Our modern Bishop Patricio was like a latter day Oscar Romero, grounded in progressive liberation theology, exhorting the congregation to stand up against corruption, speak the truth at whatever the cost, and throw of the shackles of the passions that enslave us. Passion Friday indeed. Much of this was lost in translation for Francis and Isabelle, while Catherine simply fell fast asleep. It was something of an endurance test, but, as Darwin says, attitude is the difference between an ordeal and an adventure. I tried to chivvy the kids along, observing that it wasn’t every day they would find themselves in a cathedral, on a tiny island off the coast of South America, receiving Holy Communion from the Bishop. Thank heavens for that, muttered Isaballe, we certainly had to suffer for it! Still, the moment we walked into that church we had been welcomed in with smiles and nods from all around, and we felt all the more uplifted for that connection. It was quite some education too, and talk all the way home ranged from cults in religion to politics, both in North and South America.

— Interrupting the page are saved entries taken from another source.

(** What a returning [with_provider] returns. *)
Lemma with_provider_returns : forall self result ctx r ctx',
  with_provider self result ctx = (Return r, ctx') ->
  exists kv,
    result = VDict kv /\ ctx' = ctx /\
    r = VDict (dict_set kv "provider"
                        (VDict [("name", VStr "mediainfo"); ("version", version self)])).
Proof.
  intros self result ctx r ctx' H. unfold MediaInfoProvider.with_provider in H.
  destruct (truthy result); cbn in H; [|discriminate].
  unfold Context.lift in H. destruct result; cbn in H; try discriminate.
  injection H as <- <-. eauto.
Qed.

(** A returning [describe] had an executor. *)
Lemma describe_returns_executor : forall self video_path ctx r ctx',
  describe self video_path ctx = (Return r, ctx') ->
  exists e, executor self = ex_Some e.
Proof.
  intros self video_path ctx r ctx' H.
  unfold MediaInfoProvider.describe, Context.bind at 1 in H.
  destruct (executor self); cbn in H; try discriminate. eauto.
Qed.

(** A returning [describe] returns what [with_provider] returned. *)
Lemma describe_returns_with_provider : forall self video_path ctx r ctx',
  describe self video_path ctx = (Return r, ctx') ->
  exists result ctx0, with_provider self result ctx0 = (Return r, ctx').
Proof.
  intros self video_path ctx r ctx' H.
  unfold MediaInfoProvider.describe in H.
  unfold Context.bind at 1 in H.
  destruct (match executor self with
            | ex_Some e => lift (extract_info e video_path)
            | _ => raise AttributeError
            end ctx) as [[data|?] c1]; [|discriminate].
  unfold Context.bind at 1 in H. cbn [set_debug_data] in H.
  unfold Context.bind at 1 in H.
  destruct (lift (tracks_of data) _) as [[tracks|?] c2]; [|discriminate].
  unfold Context.bind at 1 in H.
  match type of H with
  | match ?m ?c with _ => _ end = _ => destruct (m c) as [[result|?] c3]; [|discriminate]
  end.
  eauto.
Qed.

When we got back to the taxi pontoon, our hearts sank to see the place overrun by sealions, not a sign of a water-taxi, and no response on the VHF. Then, out of nowhere, materialised a group of young naval cadets on a training exercise in vest tops and shorts accompanied by their Captain in a smart, white uniform, like some Latin Richard Gere. Both an officer and a gentleman, he quickly commandeered a dinghy belonging to one of the cruise liners to take us back, and stood between us and a grumpy bull as we boarded safely. Back at the boat, we shooed off the stowaways on our steps, poured the kids into bed (they didn’t need to be asked twice!) and ourselves a restorative glass of red wine. A very Good Friday indeed!